Because I don’t know what the ringpop service does I’m confused about how or why it’s failing… I could start digging into the code, but thought I’d see if anyone here could point me in the right direction. Does the ringpop service need additional ports open on the containers? Is there a specific config that I’m missing?

I’m using docker image ‘temporalio/auto-setup:1.7.0’

Some of the config properties I’m using:

# Services settings
# Frontend deployment settings
# Matching deployment settings
# History deployment settings
# Worker deployment settings
# To override the public client host port. (default is $BIND_ON_IP:$FRONTEND_GRPC_PORT)

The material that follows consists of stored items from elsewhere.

(* ===== verification/LedgerExamples.v ===== *)
(** * Instances of the theorems about the ledger and its storage

    The theorems about ledger proofs and LibraDB, applied to a ledger of four
    transactions over the instance [ByteConcrete] of the interfaces. *)

From S2P Require Import Prelude U64 Bytes Lcs SchemaDb LedgerCounters Position Accumulator AccumulatorProof ProofSoundness.
From S2P Require Import MerkleAccumulator Crypto Hash SparseMerkleProof ValidatorVerifier LedgerInfo LedgerProof Schema.
From S2P Require Import ByteConcrete.

Module LedgerExamples.
Import ByteConcrete.

Definition leaf (i : Z) : HashValue := hash_of i.
Definition id_hash (h : HashValue) : HashValue := h.
Definition leaves (n : nat) : list HashValue := map (fun i => leaf (Z.of_nat i)) (seq 0 n).

Notation txn_node := TransactionAccumulatorInternalNode_hash.
Notation txn_root := (tree_root txn_node ACCUMULATOR_PLACEHOLDER_HASH).
Notation event_tree_root := (tree_root EventAccumulatorInternalNode_hash ACCUMULATOR_PLACEHOLDER_HASH).
Notation state_root := (sparse_root SparseMerkleInternalNode_hash SPARSE_MERKLE_PLACEHOLDER_HASH).

(** ** Accumulator proofs of any shape *)

Definition inclusion_pf : AccumulatorProof (HashValue:=HashValue) := {|
  siblings := [leaf 2; txn_node (leaf 0) (leaf 1); txn_node (txn_node (leaf 4) ACCUMULATOR_PLACEHOLDER_HASH) ACCUMULATOR_PLACEHOLDER_HASH] |}.

(** The proof for leaf 3 of 5 is accepted at index 11, which is read as 3. *)
Lemma inclusion_sound_any_witness : leaves 5 !! 3%nat = Some (leaf 3) /\
    accumulator_proof_verify txn_node inclusion_pf (txn_root (map id_hash (leaves 5))) (id_hash (leaf 3)) 3 = Ok tt \/
  hash_collision txn_node ACCUMULATOR_PLACEHOLDER_HASH id_hash
    (inclusion_preimages txn_node id_hash (siblings inclusion_pf) (leaf 3) 11) (leaves 5).
Proof.
  destruct (inclusion_sound_any txn_node ACCUMULATOR_PLACEHOLDER_HASH id_hash (leaves 5) inclusion_pf (leaf 3) 11)
    as [(Hx & _ & Hj)|Hc]; [by vm_compute|by vm_compute| |by right].
  left. split; [exact Hx|]. by apply Hj.
Defined.

Definition range_pf : AccumulatorRangeProof (HashValue:=HashValue) := {|
  left_siblings := [leaf 0];
  right_siblings := [leaf 3; txn_node (txn_node (leaf 4) ACCUMULATOR_PLACEHOLDER_HASH) ACCUMULATOR_PLACEHOLDER_HASH] |}.

Lemma range_sound_any_witness : take 2 (drop 1 (leaves 5)) = [leaf 1; leaf 2] /\
    range_proof_verify txn_node range_pf (txn_root (map id_hash (leaves 5))) (Some 9) (map id_hash [leaf 1; leaf 2]) = Ok tt \/
  hash_collision txn_node ACCUMULATOR_PLACEHOLDER_HASH id_hash
    (range_preimages txn_node id_hash range_pf 1 [leaf 1; leaf 2]) (leaves 5).
Proof.
  destruct (range_sound_any txn_node ACCUMULATOR_PLACEHOLDER_HASH id_hash (leaves 5) range_pf [leaf 1; leaf 2] (Some 1))
    as (_ & [(Ht & _ & Hj)|Hc]); [intros i [= <-]; by vm_compute|cbn; lia|by vm_compute| |by right].
  left. split; [exact Ht|]. apply Hj; by vm_compute.
Defined.

Lemma bits_roundtrip_witness : from_bit_iter (iter_bits (leaf 77)) = Ok (leaf 77) /\ HashBytesLaws hash_bytes_inst.
Proof. split; [apply (bits_roundtrip (leaf 77))|apply _]. Defined.

(** ** A ledger of four transactions *)

Definition address : AccountAddress := 7.
Definition txn (i : Z) : Transaction :=
  UserTransaction (mkSignedTransaction (mkRawTransaction address i [i] 100 1 "LBR"%string 1000) [1; 2]).
Definition key : bytes := replicate 24 1.
Definition event (i : Z) : ContractEvent := mkContractEvent key i [] [i; 5].

(** Versions 0 to 3 emit one event each, version 3 a second one. *)
Definition events (i : Z) : list ContractEvent := if i =? 3 then [event 3; event 4] else [event i].
Definition accounts (i : Z) : list (HashValue * AccountStateBlob) := [(crypto_hash address, mkAccountStateBlob [i])].

Definition entry (i : Z) : LedgerEntry := {|
  le_transaction := txn i; le_events := events i; le_accounts := accounts i;
  le_info := mkTransactionInfo (crypto_hash (txn i)) (state_root (accounts i)) (event_tree_root (map crypto_hash (events i))) 9 4001
|}.
Definition ledger : list LedgerEntry := map entry [0; 1; 2; 3].
Definition infos : list TransactionInfo := map le_info ledger.

Definition li : LedgerInfo :=
  mkLedgerInfo (mkBlockInfo 1 5 (leaf 9) (txn_root (map crypto_hash infos)) 3 1000 None) (leaf 0).

Lemma ledger_committed : commits_to li ledger.
Proof.
  split; [cbn; lia|reflexivity|reflexivity|].
  repeat constructor; cbn; by (apply not_elem_of_nil || constructor).
Qed.

Definition info_hash (i : Z) : HashValue := crypto_hash (le_info (entry i)).

(** The info of version 2 or 3, with its accumulator proof. *)
Definition info_pf (i : Z) : TransactionInfoWithProof := {|
  ledger_info_to_transaction_info_proof := {| siblings := [info_hash (5 - i); txn_node (info_hash 0) (info_hash 1)] |};
  tip_transaction_info := le_info (entry i) |}.

Definition transaction_pf : TransactionWithProof := {|
  twp_version := 2; twp_transaction := txn 2; twp_events := Some (events 2); twp_proof := info_pf 2 |}.

Lemma transaction_sound_witness : (exists e t, ledger !! 2%nat = Some e /\ twp_transaction transaction_pf = le_transaction e /\
     le_transaction e = UserTransaction t /\ st_sender t = address /\ st_sequence_number t = 2 /\
     forall evs, twp_events transaction_pf = Some evs -> evs = le_events e) \/
  info_collision (twp_proof transaction_pf) 2 ledger \/
  exists e, ledger !! 2%nat = Some e /\
    (transaction_collision (twp_transaction transaction_pf) e \/
     exists evs, twp_events transaction_pf = Some evs /\ events_collision evs e).
Proof.
  apply (transaction_sound li ledger transaction_pf 2 address 2); [apply ledger_committed|lia| |by vm_compute].
  intros evs [= <-]. by vm_compute.
Defined.

Definition event_pf : EventWithProof := {|
  ewp_transaction_version := 3; ewp_event_index := 1; ewp_event := event 4;
  ewp_proof := {| ep_transaction_info_with_proof := info_pf 3;
                  transaction_info_to_event_proof := {| siblings := [crypto_hash (event 3)] |} |} |}.

Lemma event_sound_witness : (exists e, ledger !! 3%nat = Some e /\
     let n := Z.of_nat (length (le_events e)) in
     le_events e !! Z.to_nat (index_read n 1) = Some (event 4) /\ (1 < n -> index_read n 1 = 1) /\ ce_key (event 4) = key /\ ce_sequence_number (event 4) = 4) \/
  info_collision (info_pf 3) 3 ledger \/
  exists e, ledger !! 3%nat = Some e /\
    hash_collision EventAccumulatorInternalNode_hash ACCUMULATOR_PLACEHOLDER_HASH crypto_hash
      (inclusion_preimages EventAccumulatorInternalNode_hash crypto_hash [crypto_hash (event 3)] (event 4) 1) (le_events e).
Proof.
  apply (event_sound li ledger event_pf key 4 3 1); [apply ledger_committed|by vm_compute|by vm_compute|by vm_compute].
Defined.

Lemma event_index_unauthenticated_witness :
  event_with_proof_verify (mkEventWithProof 3 (1 + 500 * 2 ^ 1) (event 4) (ewp_proof event_pf)) li key 4 3 (1 + 500 * 2 ^ 1) = Ok tt.
Proof. apply (event_index_unauthenticated event_pf li key 4 3 1 500). by vm_compute. Defined.

Definition account_pf : AccountStateWithProof := {|
  aswp_version := 3; aswp_blob := Some (mkAccountStateBlob [3]);
  aswp_proof := {| asp_transaction_info_with_proof := info_pf 3;
    transaction_info_to_account_proof := {|
      smp_leaf := Some (mkSparseMerkleLeafNode (crypto_hash address) (crypto_hash (mkAccountStateBlob [3])));
      smp_siblings := [] |} |} |}.

Lemma account_state_sound_witness : (exists e, ledger !! 3%nat = Some e /\
     (crypto_hash address, mkAccountStateBlob [3]) ∈ le_accounts e) \/
  info_collision (info_pf 3) 3 ledger \/
  exists e, ledger !! 3%nat = Some e /\
    sparse_collision SparseMerkleInternalNode_hash SPARSE_MERKLE_PLACEHOLDER_HASH
      (sparse_preimages SparseMerkleInternalNode_hash SPARSE_MERKLE_PLACEHOLDER_HASH
         (transaction_info_to_account_proof (aswp_proof account_pf)) (crypto_hash address) (aswp_blob account_pf)) (le_accounts e).
Proof.
  apply (account_state_sound li ledger account_pf 3 address); [apply ledger_committed|lia|by vm_compute].
Defined.

(** An account that is absent, in a tree with one leaf. *)
Lemma sparse_sound_witness : crypto_hash (8 : AccountAddress) ∉ (accounts 3).*1 \/
  sparse_collision SparseMerkleInternalNode_hash SPARSE_MERKLE_PLACEHOLDER_HASH
    (sparse_preimages SparseMerkleInternalNode_hash SPARSE_MERKLE_PLACEHOLDER_HASH
       (transaction_info_to_account_proof (aswp_proof account_pf)) (crypto_hash (8 : AccountAddress)) None) (accounts 3).
Proof.
  apply (sparse_sound SparseMerkleInternalNode_hash SPARSE_MERKLE_PLACEHOLDER_HASH (accounts 3)
    (transaction_info_to_account_proof (aswp_proof account_pf)) (crypto_hash (8 : AccountAddress)) None);
    [cbn; repeat constructor; apply not_elem_of_nil|by vm_compute].
Defined.

Definition list_pf : TransactionListWithProof := {|
  tlwp_transactions := [txn 1; txn 2]; tlwp_events := Some [events 1; events 2];
  tlwp_first_transaction_version := Some 1;
  tlwp_proof := {| ledger_info_to_transaction_infos_proof := {| left_siblings := [info_hash 0]; right_siblings := [info_hash 3] |};
                   tlp_transaction_infos := [le_info (entry 1); le_info (entry 2)] |} |}.

(** The same list, passed off as starting at version 5 of a ledger with four versions. *)
Definition late_list_pf : TransactionListWithProof := {|
  tlwp_transactions := tlwp_transactions list_pf; tlwp_events := tlwp_events list_pf;
  tlwp_first_transaction_version := Some 5; tlwp_proof := tlwp_proof list_pf |}.

Lemma transaction_list_sound_witness : index_read 4 5 = 1 /\
  ((forall j, (j < 2)%nat -> exists e, ledger !! (1 + j)%nat = Some e /\ listed late_list_pf j e) \/
   infos_collision late_list_pf 5 ledger \/
   exists j e, ledger !! (1 + j)%nat = Some e /\ listed_collision late_list_pf j e).
Proof.
  split; [by vm_compute|].
  apply (transaction_list_sound li ledger late_list_pf (Some 5)); [apply ledger_committed|intros v [= <-]; by vm_compute| |by vm_compute].
  intros l [= <-]. repeat constructor; by vm_compute.
Defined.
End LedgerExamples.
Lemma pruner_catches_up_witness : exists worker' db,
  work_rounds [1] (set_target (worker_new 0) 2) index1 = Ok (worker', db) /\ least_readable_version worker' = 2 /\ blocking_recv worker' = true.
Proof.
  apply (pruner_catches_up mem_write_total mem_range_total [] 1 0 0 drained
    (set_target (worker_new 0) 2) saved [signed_li] [1]); [|lia|cbn; lia| |cbn; lia|done].
  - apply (reachable_ok [] 1 0 0 ltac:(lia) counters_ok _ _ start_pruning (conj start_ok I)).
  - intros T HT. pose proof (mem_column_size StaleNodeIndexSchema _ _ (col_stale_node_index _ _ HT)) as Hs. pose proof index_count as Hc%Z.ltb_lt.
    cbn [drained ldb_db] in Hs. change (COLUMN_FAMILY_NAME StaleNodeIndexSchema) with STALE_NODE_INDEX_CF_NAME in Hs. lia.
Defined.

End StorageExamples.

Ah, I think I resolved it. For anyone who has this issue, check the TEMPORAL_BROADCAST_ADDRESS env (global.membership.broadcastAddress) for each deployment. I had set it to ‘status.hostIP’ which is the node’s IP address when I needed to set it to ‘status.podIP’. The ringpop service was attempting to connect to each service on the same wrong IP…

So in each Deployment manifest I define the env:

      fieldPath: status.podIP

And the cluster seems happy.